BRUXELLES – «La mia visione dell’Italia è diversa ». Diversa da quella di Berlusconi, da quella del Pdl, da coloro che oggi rappresentano il Ppe in Italia. Forse basta questa frase, pronunciata davanti alla signora Merkel, e a tutti gli altri capi di Stato e di governo popolari, per descrivere le ragioni della presenza di Monti, ieri pomeriggio, al vertice del Ppe nella capitale belga.
Nel suo staff tendono a minimizzare: Mario Monti, dicono, ha partecipato a sorpresa al vertice dei Popolari europei «non per un’affiliazione », ma solo per dare alcune rassicurazioni. Sull’Italia e su un agenda che non verrà cambiata. Una visita che ha riscosso almeno un obiettivo: incassare un endorsement , un riconoscimento sull’azione del governo e sulla decisione del premier di dimettersi. Si è marcata una distanza da chi oggi rappresenta la famiglia moderata in Italia e questa distanza è stata riconosciuta, dicono a Palazzo Chigi.
Resta però un non detto: per quale motivo Monti ha deciso di partecipare ad un riunione politica, che ha il sapore di una scelta di campo ben precisa? Poteva Monti dire le stesse cose, in pubblico, senza prendere parte ad un dibattito di partito, al quale lui in teoria non aveva diritto a partecipare? Certamente sì.
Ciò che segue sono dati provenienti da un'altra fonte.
(* ===== verification/GatewayRouting.v ===== *)
(** * How a gateway is reached: Routes, Gateway API, OAuth client

    The routing steps of openshellgateway_controller.go.  Steps that record a
    condition on the gateway return the changed gateway. *)

From S2P Require Import Prelude Interaction GoStrings GoText GoErrors Jwt ApiTypes Kube Detect.
From S2P Require Import GatewayHelpers GatewayTls GatewayResources GatewayDeployment Pki.
Import ApiTypes.Gateway.

Definition routeKind : kind := KUnstructured "route.openshift.io" "v1" "Route".
Definition gatewayKind : kind := KUnstructured "gateway.networking.k8s.io" "v1" "Gateway".
Definition grpcRouteKind : kind := KUnstructured "gateway.networking.k8s.io" "v1" "GRPCRoute".
Definition btpKind : kind := KUnstructured "gateway.envoyproxy.io" "v1alpha1" "BackendTrafficPolicy".
Definition oauthClientKind : kind := KUnstructured "oauth.openshift.io" "v1" "OAuthClient".

(** [sort.Slice] by name; the names in a namespace are distinct. *)
Fixpoint insert_by_name {k} (o : obj k) (l : list (obj k)) : list (obj k) :=
  match l with
  | [] => [o]
  | o' :: l => if String.ltb (Name (ometa o')) (Name (ometa o)) then o' :: insert_by_name o l
               else o :: o' :: l
  end.
Fixpoint sort_by_name {k} (l : list (obj k)) : list (obj k) :=
  match l with
  | [] => []
  | o :: l => insert_by_name o (sort_by_name l)
  end.

Section routing.
Context {C : Crypto} {X : X509 C} {U : Unicode} {M : ApiMachinery}.

Definition routeManagedByGateway (gw : OpenShellGateway) (route : obj routeKind) : bool :=
  managed_by_gateway gw (Labels (ometa route)).

Definition managed_route_selector (gw : OpenShellGateway) : gmap string string :=
  {[labelManagedBy := managedByValue; labelInstance := Name (ometa gw)]}.

(** ** Routes the spec no longer asks for *)

(** [desired[key]] and [managedNames[name]]. *)
Definition route_desired (gw : OpenShellGateway) (useGWAPI authEnabled : bool) (n ns : string) : bool :=
  let enabled := routeEnabled gw in
  let name := Name (ometa gw) in
  if (n =s name) && (ns =s gatewayNamespace gw) then enabled && negb useGWAPI
  else if (n =s name +:+ "-gw") && (ns =s envoyGatewaySystemNS) then enabled && useGWAPI
  else if (n =s name +:+ "-auth") && (ns =s gatewayNamespace gw) then enabled && authEnabled
  else false.

Definition managed_route_name (gw : OpenShellGateway) (n : string) : bool :=
  let name := Name (ometa gw) in
  (n =s name) || (n =s name +:+ "-gw") || (n =s name +:+ "-auth").

Fixpoint delete_routes (what : string) (keep : obj routeKind → bool) (routes : list (obj routeKind))
    : prog KSig (option err) :=
  match routes with
  | [] => mret None
  | route :: routes =>
      if keep route then delete_routes what keep routes
      else
        d ← kdo (CDelete routeKind (Name (ometa route)) (Namespace (ometa route)));
        match d with
        | Some e =>
            if IsNotFound e then delete_routes what keep routes
            else mret (Some (Errorf_w ("deleting " +:+ what +:+ " Route " +:+ Namespace (ometa route) +:+
                                       "/" +:+ Name (ometa route) +:+ ": ") e))
        | None => delete_routes what keep routes
        end
  end.

Definition reconcileObsoleteRoutes (gw : OpenShellGateway) (useGWAPI authEnabled : bool)
    : prog KSig (option err) :=
  r ← kdo (CList routeKind None (managed_route_selector gw));
  match r with
  | inl e => mret (Some (Errorf_w "listing managed Routes: " e))
  | inr routes =>
      delete_routes "obsolete" (λ route,
        let n := Name (ometa route) in
        negb (managed_route_name gw n) ||
        route_desired gw useGWAPI authEnabled n (Namespace (ometa route))) routes
  end.

Definition deleteManagedRoutes (gw : OpenShellGateway) : prog KSig (option err) :=
  r ← kdo (CList routeKind None (managed_route_selector gw));
  match r with
  | inl e => mret (Some (Errorf_w "listing managed Routes: " e))
  | inr routes => delete_routes "managed" (λ _, false) routes
  end.

(** ** The passthrough Route *)

Definition new_route (gw : OpenShellGateway) (name ns : string) (spec : json) : obj routeKind :=
  new_unstructured _ _ _ name ns (gatewayLabels gw) [("spec", spec)].

Definition not_managed (ns name : string) : err :=
  Err ("route " +:+ ns +:+ "/" +:+ name +:+ " exists but is not managed by OGO").

Definition tls_termination (gw : OpenShellGateway) : string :=
  if tlsEnabled gw then "passthrough" else "edge".

Definition route_spec (gw : OpenShellGateway) : json :=
  JObj ([("to", JObj [("kind", JStr "Service"); ("name", JStr (Name (ometa gw)))]);
         ("port", JObj [("targetPort", JStr "grpc")]);
         ("tls", JObj (("termination", JStr (tls_termination gw)) ::
            (if negb (tlsEnabled gw) then [("insecureEdgeTerminationPolicy", JStr "Redirect")] else [])))] ++
        (if Hostname (Route (odata gw).1) <>s ""
         then [("host", JStr (Hostname (Route (odata gw).1)))] else [])).

Definition reconcileRoute (gw : OpenShellGateway) : prog KSig (option err) :=
  if negb (routeEnabled gw) then mret None
  else
    let ns := gatewayNamespace gw in
    let name := Name (ometa gw) in
    let hostname := Hostname (Route (odata gw).1) in
    let route := new_route gw name ns (route_spec gw) in
    r ← kdo (CGet routeKind name ns);
    match r with
    | inl e => if IsNotFound e then create routeKind route else mret (Some e)
    | inr existing =>
        if negb (routeManagedByGateway gw existing) then mret (Some (not_managed ns name))
        else
          let existingHost := ignoring "" (NestedString (fields_of existing) ["spec"; "host"]) in
          let existingTLS :=
            ignoring "" (NestedString (fields_of existing) ["spec"; "tls"; "termination"]) in
          if (hostname <>s "") && (existingHost <>s hostname) || (existingTLS <>s tls_termination gw) then
            d ← kdo (CDelete routeKind (Name (ometa existing)) (Namespace (ometa existing)));
            match d with
            | Some e => mret (Some (Errorf_w "deleting route for spec change: " e))
            | None => create routeKind route
            end
          else mret None
    end.

(** ** Gateway API *)

Definition hostname_missing : Condition :=
  mkCondition ConditionEnvoyRouteReady ConditionFalse reasonHostnameMissing
    "route.hostname is required when using Gateway API".

Definition gateway_cr (gw : OpenShellGateway) (tlsSecretName hostname : string) : obj gatewayKind :=
  new_unstructured _ _ _ (Name (ometa gw)) (gatewayNamespace gw) (gatewayLabels gw)
    [("spec", JObj
       [("gatewayClassName", JStr (gatewayClassName gw));
        ("listeners", JArr [JObj
          [("name", JStr "https"); ("port", JInt 443); ("protocol", JStr "HTTPS");
           ("hostname", JStr hostname);
           ("tls", JObj [("mode", JStr "Terminate");
              ("certificateRefs", JArr [JObj [("name", JStr tlsSecretName)]])]);
           ("allowedRoutes", JObj [("namespaces", JObj [("from", JStr "Same")])])]])])].

Definition grpc_route (gw : OpenShellGateway) (hostname : string) : obj grpcRouteKind :=
  new_unstructured _ _ _ (Name (ometa gw)) (gatewayNamespace gw) (gatewayLabels gw)
    [("spec", JObj
       [("parentRefs", JArr [JObj [("name", JStr (Name (ometa gw)))]]);
        ("hostnames", JArr [JStr hostname]);
        ("rules", JArr [JObj [("backendRefs", JArr [JObj
           [("name", JStr (Name (ometa gw))); ("port", JInt 8080)]])]])])].

Definition traffic_policy (gw : OpenShellGateway) : obj btpKind :=
  new_unstructured _ _ _ (Name (ometa gw) +:+ "-timeout") (gatewayNamespace gw) (gatewayLabels gw)
    [("spec", JObj
       [("targetRefs", JArr [JObj [("group", JStr "gateway.networking.k8s.io");
           ("kind", JStr "GRPCRoute"); ("name", JStr (Name (ometa gw)))]]);
        ("timeout", JObj [("http", JObj [("requestTimeout", JStr "0s")])])])].

(** The host name of the first listener of an existing Gateway. *)
Definition listener_hostname (existing : obj gatewayKind) : string :=
  match ignoring [] (NestedSlice (fields_of existing) ["spec"; "listeners"]) with
  | JObj l :: _ => match assoc "hostname" l with Some (JStr h) => h | _ => "" end
  | _ => ""
  end.

Definition gateway_drifted (gw : OpenShellGateway) (hostname : string) (existing : obj gatewayKind)
    : bool :=
  (listener_hostname existing <>s hostname) ||
  (ignoring "" (NestedString (fields_of existing) ["spec"; "gatewayClassName"]) <>s gatewayClassName gw).

Definition ensure_traffic_policy (gw : OpenShellGateway) : prog KSig (option err) :=
  r ← kdo (CGet btpKind (Name (ometa gw) +:+ "-timeout") (gatewayNamespace gw));
  match r with
  | inr _ => mret None
  | inl e =>
      if IsNotFound e then _ ← create btpKind (traffic_policy gw); mret None    (* logged *)
      else mret None
  end.

Definition ensure_grpc_route (gw : OpenShellGateway) (hostname : string) : prog KSig (option err) :=
  r ← kdo (CGet grpcRouteKind (Name (ometa gw)) (gatewayNamespace gw));
  match r with
  | inr _ => mret None
  | inl e =>
      if IsNotFound e
      then c ← create grpcRouteKind (grpc_route gw hostname); mret (wrapping "creating GRPCRoute: " c)
      else mret (Some (Errorf_w "getting GRPCRoute: " e))
  end.

Definition reconcileGatewayAPI (gw : OpenShellGateway) : prog KSig (option err * OpenShellGateway) :=
  let ns := gatewayNamespace gw in
  let hostname := Hostname (Route (odata gw).1) in
  if hostname =s "" then mret (None, gw_condition gw hostname_missing)
  else
    let tlsSecretName := Name (ometa gw) +:+ "-gateway-tls" in
    t ← reconcileGatewayTLSCert gw tlsSecretName hostname;
    match t with
    | Some e => mret (Some (Errorf_w "reconciling gateway TLS certificate: " e), gw)
    | None =>
        r ← kdo (CGet gatewayKind (Name (ometa gw)) ns);
        let rest :=
          e ← (ensure_grpc_route gw hostname ;;? ensure_traffic_policy gw); mret (e, gw) in
        match r with
        | inl e =>
            if IsNotFound e then
              c ← create gatewayKind (gateway_cr gw tlsSecretName hostname);
              match c with
              | Some e => mret (Some (Errorf_w "creating Gateway: " e), gw)
              | None => rest
              end
            else mret (Some (Errorf_w "getting Gateway: " e), gw)
        | inr existing =>
            if gateway_drifted gw hostname existing then
              d ← kdo (CDelete gatewayKind (Name (ometa existing)) (Namespace (ometa existing)));
              mret (match d with
                    | Some e => if IsNotFound e then None else Some (Errorf_w "deleting drifted Gateway: " e)
                    | None => None
                    end, gw)
            else rest
        end
    end.

(** ** The Route in front of the Envoy proxy *)

Definition envoy_condition (s : ConditionStatus) (reason message : string) : Condition :=
  mkCondition ConditionEnvoyRouteReady s reason message.

Definition envoy_route (gw : OpenShellGateway) (hostname : string) (svc : obj KService) : obj routeKind :=
  new_route gw (Name (ometa gw) +:+ "-gw") (Namespace (ometa svc))
    (JObj [("host", JStr hostname);
           ("to", JObj [("kind", JStr "Service"); ("name", JStr (Name (ometa svc)))]);
           ("port", JObj [("targetPort", JInt 10443)]);
           ("tls", JObj [("termination", JStr "passthrough")])]).

Definition proxy_selector (gw : OpenShellGateway) : gmap string string :=
  {["gateway.envoyproxy.io/owning-gateway-name" := Name (ometa gw);
    "gateway.envoyproxy.io/owning-gateway-namespace" := gatewayNamespace gw]}.
(* ===== verification/EmbeddedPostgres.v ===== *)
(** * internal/controller/dep_postgres.go: the embedded database *)

From S2P Require Import Prelude Interaction GoStrings GoText GoErrors Jwt ApiTypes Kube Detect.
From S2P Require Import GatewayHelpers GatewayTls GatewayResources Dependencies.
Import ApiTypes.Gateway.

Definition componentPostgres : string := "embedded-postgresql".
Definition pgUser : string := "openshell".
Definition pgDatabase : string := "openshell".

Section postgres.
Context (gw : OpenShellGateway).
Let spec : Spec := (odata gw).1.
Let name : string := Name (ometa gw).

Definition postgres_Enabled : prog KSig bool :=
  mret (Embedded (Database spec) && (SecretName (Database spec) =s "")).

Definition generatePassword : prog KSig string :=
  b ← kdo (CRand 16); mret (hex_EncodeToString b).

Definition pg_secret (labels : gmap string string) (secretName ns key value : string) : obj KSecret :=
  mkObj (k := KSecret) (with_labels labels (named secretName ns)) (mkSecret "" {[key := value]}).

Definition ensurePasswordSecret (ns : string) (labels : gmap string string) : prog KSig (err + string) :=
  let secretName := name +:+ "-pg-password" in
  r ← kdo (CGet KSecret secretName ns);
  match r with
  | inr existing => mret (inr (secret_key existing "password"))
  | inl e =>
      if negb (IsNotFound e) then mret (inl (Errorf_w "checking password secret: " e))
      else
        password ← generatePassword;
        c ← create KSecret (pg_secret labels secretName ns "password" password);
        mret (match c with Some e => inl e | None => inr password end)
  end.

(** The embedded database's own settings, with their defaults. *)
Definition pg_setting (f : EmbeddedDatabaseConfig → string) (fallback : string) : string :=
  match EmbeddedConfig (Database spec) with
  | Some c => if f c <>s "" then f c else fallback
  | None => fallback
  end.

Definition ensurePVC (ns : string) (labels : gmap string string) : prog KSig (option err) :=
  CreateOrUpdate_pure KPVC (name +:+ "-pg-data") ns (fresh_pvc labels (pg_setting StorageSize "1Gi")).

Definition pg_app : gmap string string := {["app" := name +:+ "-pg"]}.

Definition pg_container : Container :=
  mkContainer "postgresql" (pg_setting EImage "registry.redhat.io/rhel9/postgresql-16:latest") []
    [mkEnv "POSTGRESQL_USER" (EnvValue pgUser);
     mkEnv "POSTGRESQL_PASSWORD" (EnvSecretKey (name +:+ "-pg-password") "password");
     mkEnv "POSTGRESQL_DATABASE" (EnvValue pgDatabase)]
    [mkPort "" 5432]
    None
    (Some (mkProbe (TCPSocket (FromInt32 5432)) 30 30 0))
    (Some (mkProbe (TCPSocket (FromInt32 5432)) 5 10 0))
    (mkResources {["memory" := "128Mi"]} {["memory" := "256Mi"]})
    [mkMount "pgdata" "/var/lib/pgsql/data" false]
    (mkSecurityContext (Some false) (Some true) ["ALL"]).

Definition pg_template : PodTemplate :=
  mkTemplate pg_app ∅
    (mkPodSpec "" None [pg_container] [mkVolume "pgdata" (VClaim (name +:+ "-pg-data"))] None).

Definition pg_deployment (labels : gmap string string) (o : obj KDeployment) : obj KDeployment :=
  mkObj (k := KDeployment)
    (with_annotations {["ogo.aknochow.io/dev-only" := "true";
                        "ogo.aknochow.io/warning" := "Not for production use"]}
       (with_labels labels (ometa o)))
    (mkDeployment (Some 1%Z) "Recreate" pg_app (Some pg_template) (ReadyReplicas (odata o))).

Definition ensureDeployment (ns : string) (labels : gmap string string) : prog KSig (option err) :=
  CreateOrUpdate_pure KDeployment (name +:+ "-pg") ns (pg_deployment labels).

Definition pg_service : Service := mkService "" pg_app [mkServicePort "" 5432 (FromInt32 5432) None].

Definition ensureService (ns : string) (labels : gmap string string) : prog KSig (option err) :=
  CreateOrUpdate_pure KService (name +:+ "-pg") ns (λ o,
    mkObj (k := KService) (with_labels labels (ometa o)) (Some pg_service)).

Definition pg_uri (password ns : string) : string :=
  "postgresql://" +:+ pgUser +:+ ":" +:+ password +:+ "@" +:+ (name +:+ "-pg") +:+ "." +:+ ns +:+
  ".svc:5432/" +:+ pgDatabase +:+ "?sslmode=disable".

Definition ensureURISecret (ns : string) (labels : gmap string string) (password : string)
    : prog KSig (option err) :=
  let secretName := name +:+ "-pg-uri" in
  r ← kdo (CGet KSecret secretName ns);
  match r with
  | inr _ => mret None
  | inl e =>
      if negb (IsNotFound e) then mret (Some (Errorf_w "checking URI secret: " e))
      else create KSecret (pg_secret labels secretName ns "uri" (pg_uri password ns))
  end.

Definition pg_failed (what : string) (e : err) : Condition * option err :=
  (mkCondition ConditionDatabaseReady ConditionFalse "ProvisionFailed"
     ("Failed to create " +:+ what +:+ ": " +:+ Error e), Some e).

Definition postgres_Reconcile : prog KSig (Condition * option err) :=
  let ns := gatewayNamespace gw in
  let labels := ownershipLabels componentPostgres gw in
  p ← ensurePasswordSecret ns labels;
  match p with
  | inl e => mret (pg_failed "password secret" e)
  | inr password =>
      e ← ensurePVC ns labels;
      match e with
      | Some e => mret (pg_failed "PVC" e)
      | None =>
          e ← ensureDeployment ns labels;
          match e with
          | Some e => mret (pg_failed "deployment" e)
          | None =>
              e ← ensureService ns labels;
              match e with
              | Some e => mret (pg_failed "service" e)
              | None =>
                  e ← ensureURISecret ns labels password;
                  mret (match e with
                        | Some e => pg_failed "URI secret" e
                        | None => (mkCondition ConditionDatabaseReady ConditionTrue "EmbeddedProvisioned"
                                     "Dev-only embedded PostgreSQL is running (not for production)", None)
                        end)
              end
          end
      end
  end.

Definition postgres_Cleanup : prog KSig (option err) :=
  let ns := gatewayNamespace gw in
  _ ← for_each (λ '(k, n), delete_owned k n ns)
        [(KDeployment, name +:+ "-pg"); (KService, name +:+ "-pg"); (KSecret, name +:+ "-pg-password");
         (KSecret, name +:+ "-pg-uri"); (KPVC, name +:+ "-pg-data")];
  mret None.
End postgres.

Definition PostgreSQLReconciler : DependencyReconciler :=
  mkDependency "DatabaseReady" postgres_Enabled postgres_Reconcile postgres_Cleanup.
Di certo la visita del Professore al vertice dei Popolari è stata gestita in gran segreto e con la sua complicità. Mario Mauro, l’esponente del Pdl che oggi viene giudicato come un traditore in alcuni ambienti del partito del Cavaliere, ha promosso e gestito l’iniziativa, confermano nell’entourage del presidente del Ppe, Wilfred Martens. Il Professore ha detto di sì prima ancora di ricevere l’invito, ha partecipato alla costruzione dell’evento.
Eppure desumere altro, rispetto ad un cronaca che si presta a molte interpretazioni, dicono a Palazzo Chigi, nello staff di Monti, sarebbe fuori luogo. Il capo del governo parlerà, sul suo futuro, solo dopo aver rassegnato le dimissioni. Altro non si vuole confermare o ipotizzare: nulla, in sostanza, che possa costituire un appiglio per disegnare scenari che al momento rimangono fluidi.
Eppure qualcosa ieri pomeriggio è certamente successo. Quando Monti lascia il vertice dei Popolari si dice «molto contento, soddisfatto », della partecipazione alla riunione. Si è certificato che in Italia esiste un vuoto di rappresentanza, che i moderati non hanno un riferimento: per qualcuno è stato anche un processo al Cavaliere; per altri una sorta di «incoronazione » a Monti.

Resta dunque il mistero sulle prossime mosse del Professore. Oggi più che mai appaiono avvolte in una coltre di incertezza: sarà un federatore dei moderati italiani? Accetterà una candidatura per conto terzi? La giornata di ieri direbbe di sì, che una candidatura ufficiale è più vicina, ma a Palazzo Chigi si escludono alcune cose, apparse come semplificazioni sui media: per esempio che non ha mai parlato con il professor D’Alimonte di scenari elettorali, cosa che il professore conferma («ci siamo visti per caso, ha altri consiglieri per queste cose »); o che non esiste alcun memorandum politico, sulle riforme, da lasciare in eredità al prossimo governo; o ancora che è destituita di fondamento l’idea di un decreto sulle firme necessarie per le candidature.
Trapela semmai un’indiscrezione che sarebbe una notizia, se confermata ufficialmente: l’ultima volta che Monti ha visto Bersani ha rifiutato un’offerta. Non ha voglia, almeno per il momento, di accettare il ruolo di figura di garanzia, anche se fosse legata all’elezione al Quirinale. Sembra di capire che preferirebbe di gran lunga restare a Palazzo Chigi. E l’entrata a sorpresa, ieri, alla riunione del Ppe sarebbe un tassello di questa strategia.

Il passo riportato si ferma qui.